Justin Timberlake è stato costretto a presentare delle scuse pubbliche per il suo comportamento.?Il suo avvocato è riuscito a far proseguire il tour di concerti del cantante?

Dopo essersi cacciato in guai seri quest’estate, Justin Timberlake se l’è cavata sorprendentemente relativamente bene. Nonostante la possibilità di finire in prigione, l’avvocato del cantante, Edward Beck, è riuscito a raggiungere un accordo favorevole con i procuratori. Di conseguenza, la conseguenza più spiacevole per Justin è stata quella di essere costretto a riconoscere pubblicamente la sua colpevolezza e a scusarsi.

L’incidente che ha portato il cantante in tribunale è stato, come precedentemente riportato, guida in stato di ebbrezza, fortunatamente senza conseguenze aggravanti. Timberlake è stato arrestato il 18 giugno mentre guidava sotto l’effetto di sostanze stupefacenti. Il suo avvocato ha negoziato un’accusa minore di “guida con capacità limitate”, che, a differenza della più grave “guida sotto l’effetto di alcol”, non è considerata un reato penale. Inoltre, la punizione per questa infrazione è significativamente più lieve. Timberlake è riuscito a evitare non solo la prigione, ma anche una multa salata! Il servizio alla comunità obbligatorio che ha ricevuto è stato quasi comico: è stato condannato a 25 ore di lavoro, non a pulire le strade o cose simili, ma semplicemente ad aiutare un impiegato a smistare i documenti in tribunale.

Quindi, l’unico aspetto relativamente spiacevole è stata la richiesta di scuse pubbliche. Uscendo dal tribunale, Timberlake ha dichiarato:

“Riconosco di aver commesso un errore e spero che il mio esempio aiuti altri a evitare situazioni simili. Non mettetevi mai al volante dopo nemmeno un drink! Ci sono molte alternative. Chiamate un amico o, come minimo, prendete un taxi…”

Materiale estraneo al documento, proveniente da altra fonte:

(** ** The properties *)

(** In every interleaving of the queue's sections, synchronisations of the node list,
    requests, workers, invalidations and shutdown, the goroutines deploying agents are
    exactly as many as [active] says and at most four, and no two belong to one node.
    Each runs the job its node has, and unless the node is still wanted, under the
    generation the worker was started with, its context has been cancelled.  When it
    ends, its [cancel] function is never nil. *)
Theorem deployments_bounded s :
  dreachable s ->
  active (dq s) = Z.of_nat (size (workers s)) /\ active (dq s) <= 4 /\
  (forall t1 t2 w1 w2, workers s !! t1 = Some w1 -> workers s !! t2 = Some w2 -> w_id w1 = w_id w2 -> t1 = t2) /\
  (forall t w, workers s !! t = Some w ->
     exists j, jobs (dq s) !! w_id w = Some (w_job w) /\ heap (dq s) !! w_job w = Some j /\ running j = true /\
       (t ∈ cancelled s \/
        (retired j = false /\ generation j = w_gen w /\ w_id w ∈ live (dq s) /\ ctx_done (dq s) = false))) /\
  (forall t w now err, workers s !! t = Some w ->
     is_Some (work_end now (w_id w) (w_job w) (w_gen w) err (dq s))).
Proof.
  intros H%dinv_reachable. split_and!.
  - apply H.
  - apply (di_limit _ _ H).
  - intros t1 t2 w1 w2. by apply (worker_unique _ s t1 t2 w1 w2 H).
  - intros t w Hw. destruct (di_worker _ _ H _ _ Hw) as (J & S & j & K & R & C & O). exists j.
    split_and!; try done. destruct (decide (t ∈ cancelled s)) as [|Hn]; [by left|right].
    unfold obsolete in O. destruct (retired j), (ctx_done (dq s)); try (exfalso; apply Hn, O; by auto).
    destruct (decide (generation j = w_gen w)); [|exfalso; apply Hn, O; by auto].
    destruct (decide (w_id w ∈ live (dq s))); [done|exfalso; apply Hn, O; by auto].
  - intros t w now err Hw. destruct (work_end_ok now s t w err H Hw) as (q & -> & _). by eexists.
Qed.

(** One admission pass of [run], over the jobs in any order.  Every deployment it
    starts is of a node on the list, at the generation the pool still has, whose job is
    due and was not retired.  Every idle job that remains is of a current generation, and
    either all four slots are taken or [run] sleeps no longer than the job has to wait; it
    sleeps at least a nanosecond and at most a minute, so it neither spins nor forgets a
    job. *)
Theorem deployment_pass current now order s :
  dreachable s -> order ≡ₚ map_to_list (jobs (dq s)) ->
  let '(s', delay) := pass current now order s in
  0 < delay <= Minute /\
  (forall t w, workers s' !! t = Some w ->
     workers s !! t = Some w \/
     (w_id w ∈ live (dq s) /\ current (w_id w) (w_gen w) = true /\
      exists j, jobs (dq s) !! w_id w = Some (w_job w) /\ heap (dq s) !! w_job w = Some j /\
        generation j = w_gen w /\ retired j = false /\ TimeSub (due j) now <= 0)) /\
  (forall i p j, jobs (dq s) !! i = Some p -> jobs (dq s') !! i = Some p -> heap (dq s') !! p = Some j ->
     running j = false ->
     current i (generation j) = true /\
     (active (dq s') = 4 \/ 0 < TimeSub (due j) now /\ delay <= TimeSub (due j) now)).
Proof.
  intros H%dinv_reachable Hp. unfold pass.
  assert (NoDup order.*1) as Hnd by (rewrite Hp; apply NoDup_fst_map_to_list).
  assert (forall i p, (i, p) ∈ order <-> jobs (dq s) !! i = Some p) as Hin.
  { intros i p. rewrite Hp. apply elem_of_map_to_list. }
  pose proof (pass_result current now order s Minute H Hnd (fun i p => proj1 (Hin i p))) as B.
  destruct (foldl _ _ _) as [s' delay]. cbn [fst snd] in B. split_and!.
  - pose proof (pa_delay _ _ _ _ _ _ _ B) as [_ Hd]. apply Hd. done.
  - apply (pa_delay _ _ _ _ _ _ _ B).
  - intros t w Hw. destruct (pa_new _ _ _ _ _ _ _ B t w Hw) as [|[_ ?]]; auto.
  - intros i p j Hi Hi' Hj Hr. refine (pa_visited _ _ _ _ _ _ _ B i _ p j Hi' Hj Hr).
    apply list_elem_of_fmap. exists (i, p). by rewrite Hin.
Qed.

Lemma deploy_backoff_range failures :
  1 <= failures ->
  deploy_backoff failures = Z.min (deploy_retry * 2 ^ Z.min (failures - 1) 6) (5 * Minute) /\
  deploy_retry <= deploy_backoff failures <= 5 * Minute.
Proof.
  intros Hf. assert (exists k, Z.min (failures - 1) 6 = k /\ k ∈ [0; 1; 2; 3; 4; 5; 6]) as (k & E & Hk).
  { eexists. split; [done|]. rewrite !elem_of_cons. lia. }
  unfold deploy_backoff. rewrite E. clear E.
  repeat (apply elem_of_cons in Hk as [->|Hk]; [by vm_compute|]). by apply elem_of_nil in Hk.
Qed.

(** What the end of a deployment does with its job, by the error it returned.  A
    failure is retried after 5 s doubled per failure, up to 5 min, and nothing in that
    computation overflows; success, a stale generation found anywhere inside the error,
    a retired job, a node off the list or the end of the process forget the job; a job
    whose generation was replaced meanwhile is due at once, with its failures untouched. *)
Theorem deployment_error now s t w err q j :
  dreachable s -> workers s !! t = Some w -> heap (dq s) !! w_job w = Some j -> 0 <= failures j ->
  work_end now (w_id w) (w_job w) (w_gen w) err (dq s) = Some q ->
  active q = active (dq s) - 1 /\
  (if retired j || negb (bool_decide (w_id w ∈ live (dq s))) || ctx_done (dq s) then jobs q !! w_id w = None
   else if negb (generation j =? w_gen w) then
     jobs q !! w_id w = Some (w_job w) /\
     heap q !! w_job w = Some (Job (generation j) now (failures j) false false None (collectionID j))
   else match err with
        | None => jobs q !! w_id w = None
        | Some e =>
            if is_stale e then jobs q !! w_id w = None
            else
              let wait := Z.min (5 * Second * 2 ^ Z.min (failures j) 6) (5 * Minute) in
              5 * Second <= wait <= 5 * Minute /\ jobs q !! w_id w = Some (w_job w) /\
              heap q !! w_job w =
                Some (Job (generation j) (now + wait) (failures j + 1) false false None (collectionID j))
        end).
Proof.
  intros H%dinv_reachable Hw K Hf. destruct (di_worker _ _ H _ _ Hw) as (J & _ & j' & K' & _ & C & _).
  rewrite K in K'. injection K' as <-. unfold work_end. rewrite K, C. intros E. injection E as <-.
  destruct (deploy_backoff_range (failures j + 1) ltac:(lia)) as [Eb Hb]. rewrite Eb in Hb.
  replace (failures j + 1 - 1) with (failures j) in * by lia. change deploy_retry with (5 * Second) in *.
  change (ctx_done (add_active _ _)) with (ctx_done (dq s)).
  cbn [retired generation failures due collectionID live set_job add_active].
  destruct (retired j || _ || _) eqn:Ed; [split; [cbn; lia|apply lookup_delete_eq]|]. bools.
  destruct (generation j =? w_gen w); cbn [negb].
  - destruct err as [e|]; [destruct (is_stale e)|]; (split; [cbn; lia|]); try apply lookup_delete_eq.
    cbn zeta. split; [exact Hb|]. split; [done|]. cbn. rewrite lookup_insert_eq. rewrite Eb. by rewrite H0.
  - split; [cbn; lia|]. split; [done|]. cbn. rewrite lookup_insert_eq. by rewrite H0.
Qed.

(** ** Witnesses

    The queue is started, node 1 is on the list, and its deployment at generation 7 has
    been requested ([demo_requested]) and admitted ([demo_admitted]). *)
Definition demo_pool (id gen : Z) : bool := (id =? 1) && (gen =? 7).
Definition demo_synced : dstate :=
  let q := sync demo_pool [1] (start newAgentDeploymentQueue) ∅ in DState q.1 ∅ q.2 ∅.
Definition demo_requested : dstate :=
  let q := request demo_pool 100 1 7 ["collection-9"%string] (dq demo_synced) ∅ in DState q.1 ∅ q.2 ∅.
Definition demo_order : list (Z * nat) := [(1, 0%nat)].
Definition demo_admitted : dstate := (pass demo_pool 200 demo_order demo_requested).1.
Definition demo_worker : worker := Worker 1 0 7 Executing.

Lemma demo_requested_reachable : dreachable demo_requested.
Proof.
  apply (rtc_l _ _ (DState (start newAgentDeploymentQueue) ∅ ∅ ∅)); [by apply (DStart dinitial)|].
  apply (rtc_l _ _ demo_synced).
  { exact (DSync (DState (start newAgentDeploymentQueue) ∅ ∅ ∅) demo_pool [1] _ _ (surjective_pairing _)). }
  apply rtc_once. exact (DRequest demo_synced demo_pool 100 1 7 ["collection-9"%string] _ _ (surjective_pairing _)).
Qed.

Lemma demo_admitted_reachable : dreachable demo_admitted.
Proof.
  eapply rtc_r; [apply demo_requested_reachable|]. apply DPass; [done|by vm_compute].
Qed.

Lemma deployments_bounded_witness :
  dreachable demo_admitted /\ workers demo_admitted !! 0%nat = Some demo_worker /\
  active (dq demo_admitted) = Z.of_nat (size (workers demo_admitted)).
Proof.
  split; [apply demo_admitted_reachable|]. split; [by vm_compute|].
  apply (deployments_bounded demo_admitted demo_admitted_reachable).
Defined.

Lemma deployment_pass_witness :
  let '(s', delay) := pass demo_pool 200 demo_order demo_requested in
  size (workers s') = 1%nat /\ 0 < delay <= Minute.
Proof.
  pose proof (deployment_pass demo_pool 200 demo_order demo_requested demo_requested_reachable
                ltac:(by vm_compute)) as H.
  assert (size (workers (pass demo_pool 200 demo_order demo_requested).1) = 1%nat) as Hs by (by vm_compute).
  destruct (pass _ _ _ _) as [s' delay]. split; [exact Hs|apply H].
Defined.

Lemma deployment_error_witness :
  exists q j, work_end 300 1 0 7 (Some (Join [Leaf false; Wrap (Pending 3)])) (dq demo_admitted) = Some q /\
    heap q !! 0%nat = Some j /\ due j = 300 + 5 * Second /\ failures j = 1.
Proof.
  destruct (work_end 300 1 0 7 (Some (Join [Leaf false; Wrap (Pending 3)])) (dq demo_admitted)) as [q|] eqn:E;
    [|by vm_compute in E].
  pose proof (deployment_error 300 demo_admitted 0 demo_worker (Some (Join [Leaf false; Wrap (Pending 3)])) q
    (Job 7 100 0 true false (Some 0%nat) "collection-9") demo_admitted_reachable ltac:(by vm_compute)
    ltac:(by vm_compute) ltac:(done) E) as [_ H].
  change (_ || _) with false in H.
  exists q. eexists. split; [done|]. split; [apply (proj2 (proj2 H))|]. by vm_compute.
Defined.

A proposito, la sentenza pronunciata contro Timberlake non è piaciuta a tutti. I suoi fan erano, ovviamente, entusiasti che il cantante potesse continuare il suo tour mondiale. Tuttavia, i cittadini meno entusiasti hanno ritenuto la sentenza “oltraggiosamente e ingiustamente indulgente”. Credevano che se Timberlake fosse stato una persona normale e non una celebrità, avrebbe dovuto affrontare un trattamento molto più duro. Ciò ha sollevato preoccupazioni su un principio fondamentale: l’uguaglianza davanti alla legge, che molti hanno trovato oltraggioso.